Daily Express

On the road to nowhere

- Matt Baylis on last night’s TV

NO ONE interested in history can fail to notice how much of it is about homelessne­ss. From the Polynesian­s pouring through the South Pacific in canoes, to the Vikings in longboats, the Mongol hordes on horseback, the Romany gipsies in wagons, the dominant theme is people coming from somewhere else, usually because they have to.

Even the USA, now planning a giant wall to keep the Mexicans out, was founded as a place that let people in. EXODUS: OUR JOURNEY CONTINUES ( BBC2) merely charts another chapter of this endless saga but crucially, takes it out of history and into ongoing, human lives. Many people might see Ethiopian refugee Dame as a man who’d made it. He’d certainly made it over here. His existence in this country, however, was a shadowy one, and he described himself as a ghost.
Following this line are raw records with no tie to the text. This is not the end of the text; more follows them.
Lemma clusters_of_indexes_members (h : Heap) (itemPairs : list ItemRef)
  (clustersIndexes : list nat) :
  map Cluster.itemPairs
      (KMeansClusteringAlgorithm.clusters_of_indexes h itemPairs clustersIndexes)
  = map (fun l => filter (KMeansClusteringAlgorithm.has_label
                            h clustersIndexes l) itemPairs)
        (KMeansClusteringAlgorithm.distinct clustersIndexes).
Proof.
  unfold KMeansClusteringAlgorithm.clusters_of_indexes.
  rewrite map_map. reflexivity.
Qed.

Lemma clusters_of_indexes_ids (h : Heap) (itemPairs : list ItemRef)
  (clustersIndexes : list nat) :
  map Cluster.ID
      (KMeansClusteringAlgorithm.clusters_of_indexes h itemPairs clustersIndexes)
  = KMeansClusteringAlgorithm.distinct clustersIndexes.
Proof.
  unfold KMeansClusteringAlgorithm.clusters_of_indexes.
  rewrite map_map. simpl. apply map_id.
Qed.

(** The clusters built from the labels make up the item list, when every
    item's [index] is a position of the label array. *)
Lemma clusters_of_indexes_partition (h : Heap) (itemPairs : list ItemRef)
  (clustersIndexes : list nat) :
  Forall (fun item => (index (h item) < length clustersIndexes)%nat) itemPairs ->
  Permutation
    (concat (map Cluster.itemPairs
               (KMeansClusteringAlgorithm.clusters_of_indexes
                  h itemPairs clustersIndexes)))
    itemPairs.
Proof.
  intros Hidx. rewrite clusters_of_indexes_members.
  destruct (distinct_spec clustersIndexes) as [Hnd Hin].
  apply (groups_partition
           (fun item => nth_error clustersIndexes (index (h item))) Hnd).
  intros item Hitem. rewrite Forall_forall in Hidx.
  destruct (nth_error clustersIndexes (index (h item))) as [l|] eqn:E.
  - exists l. split; [reflexivity|]. apply Hin. eapply nth_error_In, E.
  - apply nth_error_None in E. specialize (Hidx item Hitem). lia.
Qed.

Lemma NoDup_app_disjoint {A : Type} (l1 l2 : list A) (a : A) :
  NoDup (l1 ++ l2) -> In a l1 -> ~ In a l2.
Proof.
  induction l1 as [|x l1 IH]; intros Hnd Hin; [contradiction|].
  simpl in Hnd. inversion Hnd as [|? ? Hx Hnd']; subst.
  destruct Hin as [->|Hin]; [|now apply IH].
  intros H2. apply Hx, in_or_app. now right.
Qed.

(** In a strict partition of a duplicate-free list every item is a member
    of one cluster and of no other. *)
Lemma exactly_one_cluster (cs : list Cluster.t) (items : list ItemRef) :
  Permutation (concat (map Cluster.itemPairs cs)) items ->
  NoDup items ->
  forall item, In item items ->
    exists pre c post,
      cs = pre ++ c :: post
      /\ In item (Cluster.itemPairs c)
      /\ forall c', In c' (pre ++ post) -> ~ In item (Cluster.itemPairs c').
Proof.
  intros Hperm Hnd item Hin.
  assert (Hnd' : NoDup (concat (map Cluster.itemPairs cs)))
    by (eapply Permutation_NoDup; [symmetry; exact Hperm|exact Hnd]).
  assert (Hin' : In item (concat (map Cluster.itemPairs cs)))
    by (eapply Permutation_in; [symmetry; exact Hperm|exact Hin]).
  clear Hperm Hnd Hin.
  induction cs as [|c cs IH]; simpl in *; [contradiction|].
  apply in_app_or in Hin' as [Hc|Hrest].
  - exists [], c, cs. split; [reflexivity|]. split; [exact Hc|].
    intros c' Hc' Hmem.
    apply (NoDup_app_disjoint _ _ item Hnd' Hc).
    apply in_concat. exists (Cluster.itemPairs c'). split; [|exact Hmem].
    now apply in_map.
  - destruct (IH (NoDup_app_remove_l _ _ Hnd') Hrest)
      as (pre & c0 & post & -> & H0 & Hothers).
    exists (c :: pre), c0, post. split; [reflexivity|]. split; [exact H0|].
    intros c' [<-|Hc'] Hmem; [|now apply (Hothers c')].
    apply (NoDup_app_disjoint _ _ item Hnd' Hmem Hrest).
Qed.

Lemma fill_members (lens : list nat) :
  forall (i total : nat) (shuffled : list ItemRef),
    concat (map Cluster.itemPairs
              (RandomClusteringAlgorithm.fill i total lens shuffled))
    = firstn (list_sum lens) (skipn total shuffled).
Proof.
  induction lens as [|n lens IH]; intros i total shuffled; simpl;
    [reflexivity|].
  rewrite IH. unfold JS.slice.
  replace (total + n - total)%nat with n by lia.
  rewrite Nat.add_comm, <- skipn_skipn. apply firstn_chunks.
Qed.

Lemma fill_ids (lens : list nat) :
  forall (i total : nat) (shuffled : list ItemRef),
    map Cluster.ID (RandomClusteringAlgorithm.fill i total lens shuffled)
    = seq i (length lens).
Proof.
  induction lens as [|n lens IH]; intros i total shuffled; simpl;
    [reflexivity|].
  now rewrite IH.
Qed.

Lemma fill_length (lens : list nat) (i total : nat) (shuffled : list ItemRef) :
  length (RandomClusteringAlgorithm.fill i total lens shuffled) = length lens.
Proof.
  rewrite <- (length_map Cluster.ID), fill_ids. apply length_seq.
Qed.

(** C5, as the code has it. When [kmeans] keeps its contract and every
    item's [index] is a position of the item list, both strategies return
    clusters that make up the item list, every item once (a strict
    partition); there are as many clusters as distinct labels, at most four;
    the ids of the vector-based clusters are distinct labels below four, and
    the ids of the random clusters are [0 .. m-1] for the [m] clusters. *)
Theorem computeClusters_partition
  (kmeans : KMeansClusteringAlgorithm.kmeans_t) (fuel : nat) (h : Heap)
  (rnd : nat -> Q) (itemPairs : list ItemRef) :
  kmeans_contract kmeans ->
  (5 <= fuel)%nat ->
  Forall (fun item => (index (h item) < length itemPairs)%nat) itemPairs ->
  exists byVector byRandom : list Cluster.t,
    KMeansClusteringAlgorithm.computeClusters kmeans fuel h itemPairs
    = Some byVector
    /\ RandomClusteringAlgorithm.computeClusters kmeans fuel h rnd itemPairs
       = Some byRandom
    /\ Permutation (concat (map Cluster.itemPairs byVector)) itemPairs
    /\ Permutation (concat (map Cluster.itemPairs byRandom)) itemPairs
    /\ length byRandom = length byVector
    /\ (length byVector <= KMeansClusteringAlgorithm.clusterAmount)%nat
    /\ NoDup (map Cluster.ID byVector)
    /\ Forall (fun id => (id < KMeansClusteringAlgorithm.clusterAmount)%nat)
              (map Cluster.ID byVector)
    /\ map Cluster.ID byRandom = seq 0 (length byRandom).
Proof.
  intros Hk Hfuel Hidx.
  unfold KMeansClusteringAlgorithm.computeClusters,
         RandomClusteringAlgorithm.computeClusters.
  change RandomClusteringAlgorithm.clusterAmount
    with KMeansClusteringAlgorithm.clusterAmount.
  set (coordinates := KMeansClusteringAlgorithm.coordinates h itemPairs).
  unfold KMeansClusteringAlgorithm.clusterAmount at 1 3.
  rewrite (cents_four coordinates Hfuel).
  set (labels := kmeans coordinates _ _).
  destruct (Hk coordinates (map (Seeds.pick coordinates) seed_values))
    as [Hlen Hlt].
  fold labels in Hlen, Hlt.
  assert (Hlen' : length labels = length itemPairs).
  { rewrite Hlen. unfold coordinates, KMeansClusteringAlgorithm.coordinates.
    now rewrite !length_map. }
  rewrite <- Hlen' in Hidx.
  pose proof (@clusters_of_indexes_partition h itemPairs labels Hidx) as Hpart.
  destruct (distinct_spec labels) as [Hnd Hin].
  set (byVector :=
         KMeansClusteringAlgorithm.clusters_of_indexes h itemPairs labels)
    in *.
  assert (Hids : map Cluster.ID byVector
                 = KMeansClusteringAlgorithm.distinct labels)
    by apply clusters_of_indexes_ids.
  assert (Hbound : Forall (fun id => (id < KMeansClusteringAlgorithm.clusterAmount)%nat)
                          (map Cluster.ID byVector)).
  { rewrite Hids. apply Forall_forall. intros l Hl.
    rewrite Forall_forall in Hlt. apply Hlt, Hin, Hl. }
  eexists. eexists. split; [reflexivity|]. split; [reflexivity|].
  split; [exact Hpart|]. split; [|split; [|split; [|split; [|split]]]].
  - rewrite fill_members.
    rewrite <- (map_map Cluster.itemPairs (@length ItemRef)), <- length_concat.
    rewrite (Permutation_length Hpart).
    rewrite <- (Permutation_length (shuffleArray_perm rnd itemPairs)).
    simpl. rewrite firstn_all. apply shuffleArray_perm.
  - now rewrite fill_length, length_map.
  - rewrite <- (length_map Cluster.ID), Hids.
    assert (Hincl : incl (KMeansClusteringAlgorithm.distinct labels)
                         (seq 0 KMeansClusteringAlgorithm.clusterAmount)).
    { intros l Hl. apply in_seq. rewrite Forall_forall in Hlt.
      specialize (Hlt l (proj1 (Hin l) Hl)). lia. }
    pose proof (NoDup_incl_length Hnd Hincl) as Hle.
    now rewrite length_seq in Hle.
  - now rewrite Hids.
  - exact Hbound.
  - now rewrite fill_ids, fill_length.
Qed.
As a member of Ethiopia’s persecuted Oromo people, he was unlikely to be deported. He seemed equally unlikely to be granted asylum, and while he sat out what might end up being a whole life in limbo, he couldn’t take a job. He was being looked after by a kindly British family, he’d learnt to speak English and the shelves of his room were stacked with books. He had the air of a man shipwrecke­d, though, a lonely soul on a desert island, with no hope of release.

Getting out doesn’t always mean getting there. Afghan newlyweds Ali and Shirin seemed, at first, to be the absolute opposite. They had each other, they laughed at everything, treating their trek into the West as a sort of honeymoon.

If they were that naive when they started out, they became swiftly less so as a brush with trafficker­s nearly cost them their lives.

Marooned in a grim camp in Serbia, Ali kept on laughing but it had a high, hollow tone, and his wife was often silent. Fellow Afghan Azizula was enduring - 15 degree temperatur­es in a deserted Belgrade railway station. Huddled over the toxic fires of chopped up railway sleepers, he and his friends seemed to have had painful changes of heart.

It wasn’t worth coming, they said. They should pray for peace in their country, not a ticket to Germany. It was hard to believe either prayer would be answered or that there would ever be a time when the exodus was history.

THE GANGES WITH SUE PERKINS ( BBC1) has been full of revelation­s, less about the big Indian river and more about the presenter. I wouldn’t say I know the talented Sue better after this epic trek through India, in fact I’d say I no longer kid myself I know her at all. The third instalment of her trip summed up the many parts of Ms Perkins perfectly. She spent much of it poking fun at men, who were really doing little more than being poorly dressed, not particular­ly well- groomed and staring, as people do when they come from background­s less privileged and more narrow than Sue’s own.

It seemed a little cruel, at times, although it was offset by frequent, quite staggering bursts of bighearted­ness. Sue’s reunion with Rakhi, the street kid she’d met in Kolkata on a previous trip, proved to be immensely sad, the spirited nine- year- old having become a withdrawn, anxious eleven- year- old, and Sue’s distress at it too great to hide.

You realised throughout the whole river trip that there were people worse off than the badly-dressed blokes and the compassion was flowing in the right direction.